Exercise objective: Please reply with one number only: how many lines in the entries below contain the string "SqlSelectEvents".

Stored data entries
════════════════
(** * Event-sourcing command dispatch: a shallow embedding of
      [src/schema.ts] and [src/event.ts]

    The development follows the two source files.

    - [processSchema] (schema.ts) compiles a declarative schema into
      per-table column lists and three statements per table.
    - [createCommand], [addReducer] (event.ts) maintain the two registries
      of an [eventSourcing] instance.
    - [runCommand], [reduceRow] (event.ts) talk to a database client; they
      are written in a state-and-exception monad over a model of the
      client: a transactional store with a working copy per open
      transaction, the trace of the statements received, and an oracle
      saying which statements the connection fails.

    JavaScript objects of type [any] are association lists of their own
    properties in enumeration order (the order of [Object.keys] and of
    [for ... in], which is the order of declaration except that
    integer-like names come first); typed [Record<string, _>] tables are
    [gmap string _].

    The engine keeps three plain objects of its own and tests what it
    reads from them for truthiness: [commandNames], the handler tables
    [reducers[table]] and the cache [selectedObjects].  A plain object
    answers for the names of [Object.prototype] as well as for its own
    keys, and these reads are modelled with that ([objectPrototype],
    [commandNames], [addReducer], [cached]).  Two things are left out: the
    properties of the built-in objects themselves, which a table called
    like a member of [Object.prototype] would reach through [reducers],
    and the replacement of the prototype link by an assignment under the
    key [__proto__], which is kept as an entry of the association list
    and reads back the same. *)

From stdpp Require Import gmap strings list fin_maps pretty.

Open Scope string_scope.
Open Scope list_scope.

Set Warnings "-clear-no-such-hyp".

(** ** JavaScript values and objects *)

(** The fragment of JavaScript values that flows through the engine.
    Numbers are integers. *)
#[warnings="-register-all"]
Inductive Value :=
| VUndefined
| VNull
| VBool (b : bool)
| VNum (n : Z)
| VStr (s : string)
| VObj (fields : list (string * Value))
| VBuiltin (member : string).   (* the member of that name of [Object.prototype] *)

(** An object as the list of its own enumerable properties. *)
Abbreviation Assoc V := (list (string * V)).

Definition akeys {V} (o : Assoc V) : list string := map fst o.

(** [o[k]], [None] standing for [undefined]. *)
Fixpoint aget {V} (k : string) (o : Assoc V) : option V :=
  match o with
  | [] => None
  | (k', v) :: rest => if String.eqb k k' then Some v else aget k rest
  end.

(** [o[k] = v]: an existing property keeps its position, a new one is
    appended. *)
Fixpoint aset {V} (k : string) (v : V) (o : Assoc V) : Assoc V :=
  match o with
  | [] => [(k, v)]
  | (k', v') :: rest =>
      if String.eqb k k' then (k, v) :: rest else (k', v') :: aset k v rest
  end.

(** The rest pattern [const { k, ...rest } = o]. *)
Definition aremove {V} (k : string) (o : Assoc V) : Assoc V :=
  filter (λ kv, negb (String.eqb k kv.1) = true) o.

(** Object spread [{ ...a, ...b }]. *)
Definition aspread {V} (a b : Assoc V) : Assoc V :=
  foldl (λ acc kv, aset kv.1 kv.2 acc) a b.

Abbreviation Obj := (Assoc Value).

(** The string-keyed members of [Object.prototype]: what [o[k]] yields on
    a plain object [o] that has no property [k] of its own.  All of them
    are functions but [__proto__], which reads as [Object.prototype]
    itself; all of them are truthy. *)
Definition objectPrototype : list string :=
  ["constructor"; "__defineGetter__"; "__defineSetter__"; "hasOwnProperty";
   "__lookupGetter__"; "__lookupSetter__"; "isPrototypeOf";
   "propertyIsEnumerable"; "toString"; "valueOf"; "__proto__";
   "toLocaleString"].

(** [({})[k]] *)
Definition inherited (k : string) : option Value :=
  if decide (k ∈ objectPrototype) then Some (VBuiltin k) else None.

(** Property read on a value of type [any], once it is known to be
    neither [undefined] nor [null].  Reducers return objects; the own
    properties of a string or of a built-in are not modelled. *)
Definition vget (k : string) (v : Value) : Value :=
  match v with
  | VObj fields => default VUndefined (aget k fields)
  | _ => VUndefined
  end.

(** The nullish coalescing [v ?? null]. *)
Definition orNull (v : Value) : Value :=
  match v with
  | VUndefined => VNull
  | _ => v
  end.

(** Conversion of a value used as a property key. *)
Definition toKey (v : Value) : string :=
  match v with
  | VUndefined => "undefined"
  | VNull => "null"
  | VBool true => "true"
  | VBool false => "false"
  | VNum n => pretty n
  | VStr s => s
  | VObj _ => "[object Object]"
  | VBuiltin "__proto__" => "[object Object]"
  | VBuiltin "constructor" => "function Object() { [native code] }"
  | VBuiltin member => "function " +:+ member +:+ "() { [native code] }"
  end.

(** ** Abrupt completion *)

Inductive Error :=
| JsError (message : string)        (* [throw new Error(message)] *)
| TypeError (message : string)      (* raised by the language itself *)
| DbError (statement : nat)         (* the client rejected a statement *)
| Thrown (v : Value).               (* raised by a collaborator callback *)

Inductive Completion (A : Type) :=
| Normal (a : A)
| Throw (e : Error).
Arguments Normal {A} a.
Arguments Throw {A} e.

(** ** schema.ts *)

Inductive DataType :=
| Bool | Int8 | Int2 | Int4 | Uuid | Text | Json | Timestamp
| ArrayJson | Jsonb | ArrayJsonb.

Abbreviation SchemaType := (Assoc (Assoc DataType)).

(** Statements sent to the client.  The three per-table statements keep
    the structure from which [processSchema] prints them ([sql_text]);
    [SqlAddEvent] and [SqlSelectEvents] are the constants [addEvent] and
    [selectEvents] of event.ts. *)
Inductive Sql :=
| SqlBegin
| SqlCommit
| SqlRollback
| SqlSelectForUpdate (names : list string) (table : string)
| SqlInsertReturning (table : string) (names : list string)
    (insertionValues : list nat)
| SqlUpdateCoalesce (table : string) (updateValues : list (string * nat))
    (idParam : nat)
| SqlAddEvent
| SqlSelectEvents.

Definition placeholder (i : nat) : string := "$" +:+ pretty i.

Definition updateValue_text (ni : string * nat) : string :=
  ni.1 +:+ "=COALESCE(" +:+ placeholder ni.2 +:+ ", " +:+ ni.1 +:+ ")".

(** The text of each statement, character for character. *)
Definition sql_text (q : Sql) : string :=
  match q with
  | SqlBegin => "begin"
  | SqlCommit => "commit"
  | SqlRollback => "rollback"
  | SqlSelectForUpdate names table =>
      "
      SELECT " +:+ String.concat "," names +:+ "
      FROM " +:+ table +:+ "
      WHERE id = $1::uuid FOR UPDATE
    "
  | SqlInsertReturning table names insertionValues =>
      "
      INSERT INTO " +:+ table +:+ "
      (" +:+ String.concat "," names +:+ ")
      VALUES (" +:+ String.concat "," (placeholder <$> insertionValues) +:+ ")
      RETURNING id::text
    "
  | SqlUpdateCoalesce table updateValues idParam =>
      "
      UPDATE " +:+ table +:+ "
      SET " +:+ String.concat "," (updateValue_text <$> updateValues) +:+ "
      WHERE id = " +:+ placeholder idParam +:+ "::uuid
    "
  | SqlAddEvent =>
      "
  INSERT INTO events
  (name, table_name, row_id, actor_id, data, created_at)
  VALUES (
    $1, $2, $3::uuid,
    $4::uuid, $5::jsonb, $6::timestamp
  )
"
  | SqlSelectEvents =>
      "
  SELECT name, data FROM events
  WHERE table_name = $1 AND row_id = $2::uuid
  ORDER BY id ASC
"
  end.

Record SchemaInfo := mkSchemaInfo {
  namesForTable : gmap string (list string);
  selectUpdateForTable : gmap string Sql;
  createForTable : gmap string Sql;
  updateForTable : gmap string Sql;
}.

Definition emptySchemaInfo : SchemaInfo :=
  mkSchemaInfo ∅ ∅ ∅ ∅.

(** One iteration of [for (const table in schema)]. *)
Definition processTable (schema : SchemaType) (info : SchemaInfo)
    (table : string) : SchemaInfo :=
  if String.eqb table "events" then info
  else
    match aget table schema with
    | None => info
    | Some columns =>
        let names := akeys columns in
        let insertionValues := imap (λ i _, i + 1) names in
        let updateValues := imap (λ i n, (n, i + 1)) names in
        {| namesForTable := <[table := names]> (namesForTable info);
           selectUpdateForTable :=
             <[table := SqlSelectForUpdate names table]>
               (selectUpdateForTable info);
           createForTable :=
             <[table := SqlInsertReturning table names insertionValues]>
               (createForTable info);
           updateForTable :=
             <[table := SqlUpdateCoalesce table updateValues
                          (length names + 1)]>
               (updateForTable info) |}
    end.

Definition processSchema (schema : SchemaType) : SchemaInfo :=
  foldl (processTable schema) emptySchemaInfo (akeys schema).

(** ** The store behind the client *)

(** A row of the [events] table, in the column order of [addEvent]. *)
Record LogEntry := mkLogEntry {
  le_name : Value;
  le_table_name : Value;
  le_row_id : Value;
  le_actor_id : Value;
  le_data : Value;
  le_created_at : Value;
}.

(** Modelled from the spec: the database client ([Client] of ts-postgres)
    and the store behind it are collaborators outside the repository; the
    definitions of this section give them the behaviour that the store
    boundary of the specification and the SQL text of the statements
    describe.  Persistent data are the rows of every table (a row maps
    column names, [id] included, to values) and the event log in insertion
    order, which is the order of its serial [id]. *)
Record Store := mkStore {
  tables : gmap string (list Obj);
  events : list LogEntry;
}.

(** What the engine does not control: which statements the connection
    rejects, and the identifier the store generates for a row inserted by
    the [n]-th statement ([None]: no identifier, [RETURNING] yields
    [NULL]). *)
Record Oracle := mkOracle {
  fails : nat → Sql → bool;
  generatedId : nat → option string;
}.

Inductive LogLine :=
| LogFailed (e : Error)                 (* console.log("Failed: ", e) *)
| LogInvalidEvent                       (* console.error("Received invalid event") *)
| LogMismatch                           (* console.error("reached potentially invalid state: ...") *)
| LogPair (a b : Value).                (* console.log(a, b) *)

(** The client and the console.  [working] is the private copy of the
    store that an open transaction reads and writes; [sent] lists the
    statements received so far with their parameters, and a statement is
    numbered by how many were received before it. *)
Record World := mkWorld {
  committed : Store;
  working : option Store;
  sent : list (Sql * list Value);
  console : list LogLine;
}.

Definition current (w : World) : Store := default (committed w) (working w).

Definition setCurrent (s : Store) (w : World) : World :=
  match working w with
  | Some _ => mkWorld (committed w) (Some s) (sent w) (console w)
  | None => mkWorld s None (sent w) (console w)
  end.

Definition vstr_eqb (v : Value) (s : string) : bool :=
  match v with
  | VStr s' => String.eqb s' s
  | _ => false
  end.

Definition hasId (id : string) (row : Obj) : bool :=
  vstr_eqb (default VNull (aget "id" row)) id.

(** [table_name = $1 AND row_id = $2::uuid] on an entry of the log. *)
Definition onRow (table_name row_id : string) (e : LogEntry) : bool :=
  vstr_eqb (le_table_name e) table_name && vstr_eqb (le_row_id e) row_id.

(** [$i] of a parameter list. *)
Definition param (params : list Value) (i : nat) : Value :=
  default VNull (params !! (i - 1)).

(** [COALESCE(new, old)]. *)
Definition coalesce (new old : Value) : Value :=
  match new with
  | VNull | VUndefined => old
  | _ => new
  end.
════════════════
Reply: 3